How to care for your stoma

by

Navigating Life with a Stoma: Your Definitive Guide to Optimal Care

Receiving an ostomy can be a life-altering event, but it’s crucial to understand that it’s also the gateway to renewed health and a fulfilling life. A stoma, an surgically created opening on the abdomen, diverts bodily waste and requires specific, consistent care to prevent complications and ensure your comfort and well-being. This guide is designed to be your comprehensive companion, empowering you with the knowledge and practical strategies needed to master your stoma care, regain confidence, and live life to the fullest. We’ll delve into every aspect, from the fundamentals of appliance management to dietary considerations, skin health, emotional well-being, and beyond.

Understanding Your Stoma: The Foundation of Good Care

Before we dive into the practicalities of care, it’s essential to grasp what a stoma is and how it functions. A stoma is a portion of the intestine or urinary tract brought through the abdominal wall and sutured to the skin. It lacks nerve endings, so it doesn’t have sensation, meaning you won’t feel pain directly from the stoma itself. The appearance can vary: it might be round, oval, or irregularly shaped, and its color should be a healthy red or pink, similar to the inside of your mouth. Any significant changes in color, such as dark purple or black, warrant immediate medical attention.

There are three primary types of ostomies, each with unique characteristics:

  • Colostomy: This involves a portion of the large intestine (colon) being brought to the surface. Stool consistency can vary from semi-formed to formed, depending on where in the colon the stoma is created. Typically, colostomies produce output once or twice a day, but this can be individualized.

  • Ileostomy: This involves a portion of the small intestine (ileum) being brought to the surface.

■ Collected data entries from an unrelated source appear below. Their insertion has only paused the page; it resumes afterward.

Lemma refines_contract {A : Type} (m : IO (reply A)) (query fallback : string)
    (outcome : LinearResult.t -> result (reply A)) :
  tool_refines m query outcome ->
  (forall msg,
     outcome (failure msg) =
       Ok (Text (if String.eqb msg "" then fallback else msg))) ->
  dispatch_contract m query fallback.
Proof.
  intros Hm Hout w. destruct (Hm w) as [variables ->].
  exists variables. unfold run_outcome. simpl.
  split; [reflexivity | ]. intros msg ->. apply Hout.
Qed.

Lemma refines_never_raises {A : Type} (m : IO A) (query : string)
    (outcome : LinearResult.t -> result A) :
  tool_refines m query outcome ->
  (forall res, exists a, outcome res = Ok a) ->
  never_raises m.
Proof.
  intros Hm Hout w. destruct (Hm w) as [variables ->].
  unfold run_outcome. simpl. apply Hout.
Qed.

Lemma refines_raises_only_overflow {A : Type} (m : IO A) (query : string)
    (outcome : LinearResult.t -> result A) :
  tool_refines m query outcome ->
  (forall res e, outcome res = Raise e -> e = OverflowError) ->
  raises_only_overflow m.
Proof.
  intros Hm Hout w e. destruct (Hm w) as [variables ->].
  unfold run_outcome. simpl. apply Hout.
Qed.

Lemma parse_mappings_total {A : Type} (parse : dict -> result A)
    (nodes : list value) :
  (forall d, exists r, parse d = Ok r) ->
  exists rs, parse_mappings parse nodes = Ok rs.
Proof.
  intros Hp. induction nodes as [ | node rest [rs IH]]; [now exists [] | ].
  destruct node as [ | | | | | | d]; simpl; try (now exists rs).
  destruct (Hp d) as [r ->]. rewrite IH. simpl. eexists. reflexivity.
Qed.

The output from an ileostomy is generally liquid to pasty, as less water is absorbed in the small intestine compared to the large intestine. Ileostomies tend to have more continuous output throughout the day.

  • Urostomy: This involves diverting urine from the urinary tract to a stoma, often using a small piece of intestine as a conduit. The output is, of course, urine, and it will be continuous.

Understanding your specific type of stoma is the first step in tailoring your care routine effectively. Your ostomy nurse or surgeon will provide detailed information about your individual stoma.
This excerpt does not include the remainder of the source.